Appeal — Judgment of trial court suspended and later reinstated — Appeal from such judgment during period of suspension — No final order at time of appeal and appeal a nullity.
APPEAL from the Court of Appeals for Franklin County.
In the Court of Common Pleas the plaintiff instituted this action on November 9, 1954, to recover money lost by her husband in gambling games conducted by the defendants.
One defendant filed four interrogatories for the plaintiff to answer.
To these interrogatories the plaintiff filed a demurrer.
This demurrer was overruled.
On November 24, 1958, the action was dismissed on the ground that the plaintiff had failed to file answers to the interrogatories within the required statutory period of 30 days.
Two days later on November 26, 1958, the dismissal entry was suspended.
On December 8, the court announced a decision, but it was not journalized until December 15, 1958, when the suspension entry of November 26, 1958, was vacated and the dismissal entry of November 24, 1958, was reinstated.
However, on December 12, 1958, the plaintiff had filed a purported notice of appeal from the dismissal entry of November 24, 1958.
On the attempted appeal to the Court of Appeals on questions of law, that court entered a reversal of the dismissal entry of November 24, 1958, on the ground that the trial court abused its discretion in dismissing the action.
The cause is in this court for a review by reason of the allowance of the defendants' motion to certify the record.
Mr.

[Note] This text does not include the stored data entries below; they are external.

Lemma create_hybrid_structure_live c f out fs fs1 res :
    create_hybrid_structure os c f out false fs = (fs1, res) →
    let dir := target_dir_of c f out in
    fs ⊆ fs1
    ∧ (mkdir_parents os dir fs = (fs1, inr ())
       ∧ res = inr (free_target fs1 dir f) ∧ is_dir fs1 dir = true
       ∨ ∃ e, mkdir_parents os dir fs = (fs1, inl e) ∧ res = inl e).
  Proof.
    unfold create_hybrid_structure, bind. simpl.
    destruct (mkdir_parents os _ fs) as [fs' [e|[]]] eqn:E;
      intros [= <- <-];
      destruct (mkdir_parents_contract os _ _ _ _ E) as (Hsub & Hok & _).
    - split; [done|]. right. eauto.
    - split; [done|]. left. auto.
  Qed.

  (** In a dry run nothing is touched and the outcome is [Created]. *)
Lemma link_one_dry c f out fs :
    link_one os c f out true fs
    = (fs, mkEntry c f (Some (free_target fs (target_dir_of c f out) f))
             Created).
  Proof. reflexivity. Qed.

  (** The ways one live iteration can go. *)
Lemma link_one_live c f out fs fs2 entry :
    link_one os c f out false fs = (fs2, entry) →
    let dir := target_dir_of c f out in
    fs ⊆ fs2 ∧ e_category entry = c ∧ e_source entry = f
    ∧ ((∃ e, mkdir_parents os dir fs = (fs2, inl e)
             ∧ e_target entry = None ∧ e_outcome entry = handler e)
       ∨ (∃ fs1, mkdir_parents os dir fs = (fs1, inr ())
            ∧ is_dir fs1 dir = true
            ∧ e_target entry = Some (free_target fs1 dir f)
            ∧ ((fs1 !! free_target fs1 dir f = None
                ∧ symlink_refused os (free_target fs1 dir f) = false
                ∧ fs2 = <[free_target fs1 dir f := SymLink f]> fs1
                ∧ e_outcome entry = Created)
               ∨ (is_Some (fs1 !! free_target fs1 dir f)
                  ∧ fs2 = fs1 ∧ e_outcome entry = Skipped)
               ∨ (fs1 !! free_target fs1 dir f = None
                  ∧ symlink_refused os (free_target fs1 dir f) = true
                  ∧ fs2 = fs1 ∧ e_outcome entry = Failed OSError)))).
  Proof.
    unfold link_one. simpl.
    destruct (create_hybrid_structure os c f out false fs) as [fs1 res] eqn:E.
    apply create_hybrid_structure_live in E
      as (Hsub & [(Hmk & -> & Hdir) | (e & Hmk & ->)]).
    2:{ intros [= <- <-]. split_and!; try done. left. eauto. }
    destruct (os_symlink os f _ fs1) as [fs' [e|[]]] eqn:Es;
      intros [= <- <-]; simpl;
      apply os_symlink_cases in Es
        as [(? & Hfree & -> & Hok) | (e' & [= <-] & -> & _ & Hex & Hpar)];
      try done.
    - split_and!; try done. right. exists fs1. split_and!; try done.
      destruct (fs1 !! free_target _ _ _) as [v|] eqn:El.
      + right; left. split_and!; [eauto | done |].
        assert (e = FileExistsError) as -> by (apply Hex; eauto). done.
      + right; right.
        destruct Hpar as [-> Href]; [|done|by split_and!].
        rewrite free_target_parent; [done|]. by apply is_dir_exists.
    - split_and!; try done.
      + etrans; [done|]. by apply insert_subseteq.
      + right. exists fs1. split_and!; try done. left. by split_and!.
  Qed.
(** X14.  In point mode a table that does not read, or that holds fewer than
    two points, is reported in a dialog and nothing else changes. *)
Theorem draw_chart_point_checks (seed : entropy) (st : app) :
  mode st = point_mode ->
  (forall e, get_data (rows st) = Raise e -> draw_chart seed st = showerror e st) /\
  (forall xs ys, get_data (rows st) = Ok (xs, ys) -> (length xs < 2)%nat ->
     draw_chart seed st = showerror (ValueError NeedTwoPoints) st).
Proof.
  intros Hm. unfold draw_chart, draw_chart_body.
  destruct (String.eqb_spec (mode st) point_mode) as [_|]; [|done].
  unfold mbind, gui_bind, lift, raise. split.
  - intros e ->. done.
  - intros xs ys -> Hn. destruct (Nat.ltb_spec (length xs) 2); [done|lia].
Qed.

(** X15.  A request in point mode that goes through plots the finite pairs of
    the table, and plots them in ascending order of x, whatever the
    order of the rows. *)
Theorem point_mode_plots_ascending (seed : entropy) (st st' : app) :
  mode st = point_mode ->
  draw_chart_body seed st = (Ok (), st') ->
  exists xs ys xf yf rest,
    get_data (rows st) = Ok (xs, ys) /\
    ax st' = base_artists xf yf ++ rest /\
    zip xf yf ≡ₚ filter (fun p => finite_pair p) (zip xs ys) /\
    StronglySorted (fun u v => F64.sort_le u v = true) xf.
Proof.
  intros Hm. unfold draw_chart_body.
  destruct (String.eqb_spec (mode st) point_mode) as [_|]; [|done].
  unfold mbind, gui_bind, lift, raise.
  destruct (get_data (rows st)) as [[xs ys]|ex] eqn:Hdata; [|done].
  destruct (length xs <? 2)%nat; [done|].
  pose proof (get_data_lengths _ _ _ Hdata) as Hlen.
  destruct (sort_by_x_ok xs ys Hlen) as (xs' & ys' & -> & Hx & Hy & Hlx & Hly).
  assert (Hlen' : length xs' = length ys') by lia.
  pose proof (take_pairs_perm xs ys xs' ys' _ Hlen (argsort_perm xs) Hx Hy) as Hperm.
  pose proof (argsort_sorted xs xs' Hx) as Hsorted.
  pose proof (plot_points_cases seed xs' ys' "From x, y values" st Hlen') as Hc.
  pose proof (plot_points_no_finite_data seed xs' ys' "From x, y values" st Hlen') as H0.
  destruct (finite_rows_zip xs' ys' Hlen') as [Hz _].
  pose proof (compress_sorted _ xs' (Np.finite_mask xs' ys') Hsorted) as Hs.
  cbv zeta in Hc.
  set (xf := Np.compress xs' (Np.finite_mask xs' ys')) in *.
  set (yf := Np.compress ys' (Np.finite_mask xs' ys')) in *.
  clearbody xf yf. intros Hrun.
  destruct (decide (xf = [])) as [He|Hne]; [by rewrite (H0 He) in Hrun|].
  destruct (Hc Hne) as [(e & _ & _ & _ & Hr)|(sf & fl & rn & mG & _ & _ & _ & Hr)];
    rewrite Hr in Hrun; [done|].
  inversion Hrun; subst st'. clear Hrun.
  exists xs, ys, xf, yf. eexists. split; [done|]. split; [done|].
  split; [|done]. rewrite Hz. by rewrite Hperm.
Qed.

Mitchel D. Cohen and Mr. Ralph Shapiro, for appellee.
Mr. Donald S. McNamara and Mr. Keith McNamara, for appellants.
An examination of the record discloses that on December 12, 1958, when the plaintiff filed her notice of appeal, the dismissal entry of November 24, 1958, was still in a state of uncertain and indefinite suspension, and there was no final order from which an appeal could be perfected. Hence, the notice of appeal was a nullity and accomplished nothing.
The only final entry in the Court of Common Pleas was that of December 15, 1958, and no notice of appeal from that entry ever was filed although that entry bears the notation that the defendant's attorney previously served plaintiff's attorney with the original of such entry on December 9, 1958, with a request of approval and return; and it bears the further notation that it was not approved, amended or otherwise returned. Hence, the Court of Appeals was without jurisdiction to review the matter since the only final order in the Court of Common Pleas, namely, that of December 15, 1958, was not before it.
It is not necessary, therefore, to review the question of abuse of discretion by the Court of Common Pleas. The attempted reversal of the judgment of that court by the Court of Appeals must be reversed.
The fatal question of jurisdiction of the subject matter is, of course, one that may be raised initially at any time in any court, as was done during the oral arguments in this case.
Judgment reversed.
WEYGANDT, C.J., ZIMMERMAN, WISEMAN, HERBERT and PECK, JJ., concur.
WISEMAN, J., of the Second Appellate District, sitting by designation in the place and stead of MATTHIAS, J., pursuant to Section 2, Article IV of the Constitution.